Our creator was once a prominent writer and performer on a comedy sketch show,
which aired live every Saturday night from an NBC studio in New York. It ran
for 90 minutes. After their time on the show came to an end, our creator
decided to pitch a sitcom based on their experiences there. The lead character
is the head writer on a comedy show, similarly produced in New York. They must
balance their work in the writers' room and their personal life, though this
turns out to be difficult. A pilot is made, and our creator plays the lead.

Modern viewers may recognize this as _30 Rock,_ but it is in fact _The Dick
Van Dyke Show._ It is based not on _SNL_ but on a direct ancestor, _Your Show
of Shows._ Carl Reiner's performance in the pilot may have dissuaded
executives from casting him in the commissioned series (hence Dick Van Dyke),
while Tina Fey remained the lead in her own version. But otherwise the
parallel rings a sight near perfect.

The author stumbles over himself insisting, however, that while _The Dick Van
Dyke Show_ did not give vent to working and lower-middle class concerns, it
did at least feature characters who "had careers" and were definitely of a
class. As if the same were not true of shows like _30 Rock_ (which is at times
obsessed with class difference), or of _Parks and Recreation_ and _The
Office._ These do not depict realistic workspaces, but why place that demand
on a sitcom? And why not place the same demand on, yes, _The Honeymooners,_
_Taxi,_ _The Mary Tyler Moore Show,_ _I Love Lucy,_ _The Beverly Hillbillies,_
_Green Acres,_ _The Andy Griffith Show,_ and on and on. In all cases the
demands of the form—and in almost all cases the demands of overly long
tenures—stretched the premises and the rare attempts at realism very thin.
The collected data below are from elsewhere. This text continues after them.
Lemma sane_modify f :
  (∀ w, heap (f w) = heap w ∧ board (f w) = board w) →
  invariant sane (modify f).
Proof.
  intros Hf. apply invariant_modify. intros w [Hwf Hxy Hcap].
  destruct (Hf w) as [Hh Hb]. split.
  - apply (wf_modify f Hf w tt); done.
  - unfold xy_ok, grid. rewrite Hh, Hb. apply Hxy.
  - unfold capped. by rewrite Hh.
Qed.

Ltac sane_modify := apply sane_modify; by intros ?.

Lemma sane_clearCell c : invariant sane (clearCell c).
Proof.
  intros w [] w' [Hwf Hxy Hcap] H. unfold clearCell in H.
  pose proof H as (c' & ->)%set_cell_inv. split.
  - by apply well_formed_put_cell.
  - intros i j r Hij.
    change (grid (set_grid ?g w)) with g in Hij.
    rewrite slot_put_cell in Hij. case_decide.
    + by destruct (slot (grid w) i j).
    + by apply Hxy.
  - done.
Qed.

#[local] Hint Resolve sane_randbelow sane_clearCell : invariant.

Lemma sane_randint a b : invariant sane (randint a b).
Proof. unfold randint. invariant. Qed.

Lemma sane_getAlien c : invariant sane (getAlien c).
Proof. unfold getAlien. invariant. Qed.

#[local] Hint Resolve sane_randint sane_getAlien : invariant.

Lemma sane_isEmpty c : invariant sane (isEmpty c).
Proof. unfold isEmpty. invariant. Qed.

Lemma sane_inRange c : invariant sane (inRange c).
Proof. unfold inRange. invariant. Qed.

#[local] Hint Resolve sane_isEmpty sane_inRange : invariant.

Lemma yields_sane {A} (m : M A) P :
  yields well_formed m P → yields sane m P.
Proof. intros H w a w' Hs. apply H, Hs. Qed.

(** The state after a write of [Some r] to a cell of the board, for an
    alien whose position is that cell. *)
Lemma sane_put_Some w c r a :
  sane w → on_board c → heap w !! r = Some a →
  Alien.x a = c.1 → Alien.y a = c.2 →
  sane (set_grid (put_cell (grid w) c (Some r)) w).
Proof.
  intros [Hwf Hxy Hcap] [[Hc1 _] [Hc2 _]] Ha Hx Hy. split.
  - apply well_formed_put_cell; [done|]. intros ? [= <-].
    by apply lookup_lt_Some in Ha.
  - intros i j r' Hij.
    change (grid (set_grid ?g w)) with g in Hij.
    rewrite slot_put_cell in Hij. case_decide as Hc.
    + destruct (slot (grid w) i j); simplify_eq/=.
      exists a. destruct Hc as [-> ->]. rewrite !Z2Nat.id by done. done.
    + by apply Hxy.
  - done.
Qed.

Lemma set_cell_on_board c v w w' :
  0 ≤ c.1 → 0 ≤ c.2 →
  set_cell c v w = Ok (tt, w') → w' = set_grid (put_cell (grid w) c v) w.
Proof.
  intros H1 H2 (i & j & row & Hi & _ & Hj & ->)%set_cell_exact.
  apply py_index_on_board in Hi as ->, Hj as ->; [|done..].
  rewrite !Z2Nat.id by done. by destruct c.
Qed.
I think you can make an argument that the most popular comedies available
right now—whether on TV or at the movie theaters—are unflinchingly escapist.
(Though, as the article notes in its discussion of an episode each of _Horace
and Pete_ and _Girls,_ this has not gone unnoticed or unremarked by all of the
shows' writers. Still, these two are not the _most_ popular things around by
any stretch.) Similarly, Fred Astaire and Ginger Rogers were seen to traipse
across exclusive resorts, high-class stages, ballroom floors, and Venice, in
elaborate dresses and a "top hat, white tie, and tails"—all during the Great
Depression. Sometimes hard circumstances produce a public clamoring for
comment; sometimes the public just wants a reprieve.

------
moron4hire
Let's assume that sitcoms aren't a complete travesty of expressive form to
begin with. Just for the sake of argument, just for a minute.

You know, there is the option to just stop watching TV. If, after skipping all
the series that you don't find relevant to your life, you find there is
nothing left to watch, then just turn it off. Nothing compels you to watch TV.

You want to talk about class struggles, how about the modern depiction of
feudal systems as fundamentally good, if not for a few "bad apples"?
Disney/Pixar movies are particularly bad for this. I like to think the White
Walkers in Game of Thrones are an allegory for democracy and capitalism, that
as the aristocracy send more commoners to clash against the inevitable,
unstoppable wave, it just creates more corpses and more converts.

There is so much freely available content out there to spend your time on that
you don't have to be beholden to the major production firms. Stop watching
network television. They have perversely skewed incentives. It's like people
who pass a local restaurant they've never heard of to go to McDonald's. Why
not take a chance on a burger that will _probably_ be better, rather than go
eat a the burger you know, that you _know_ will be shitty?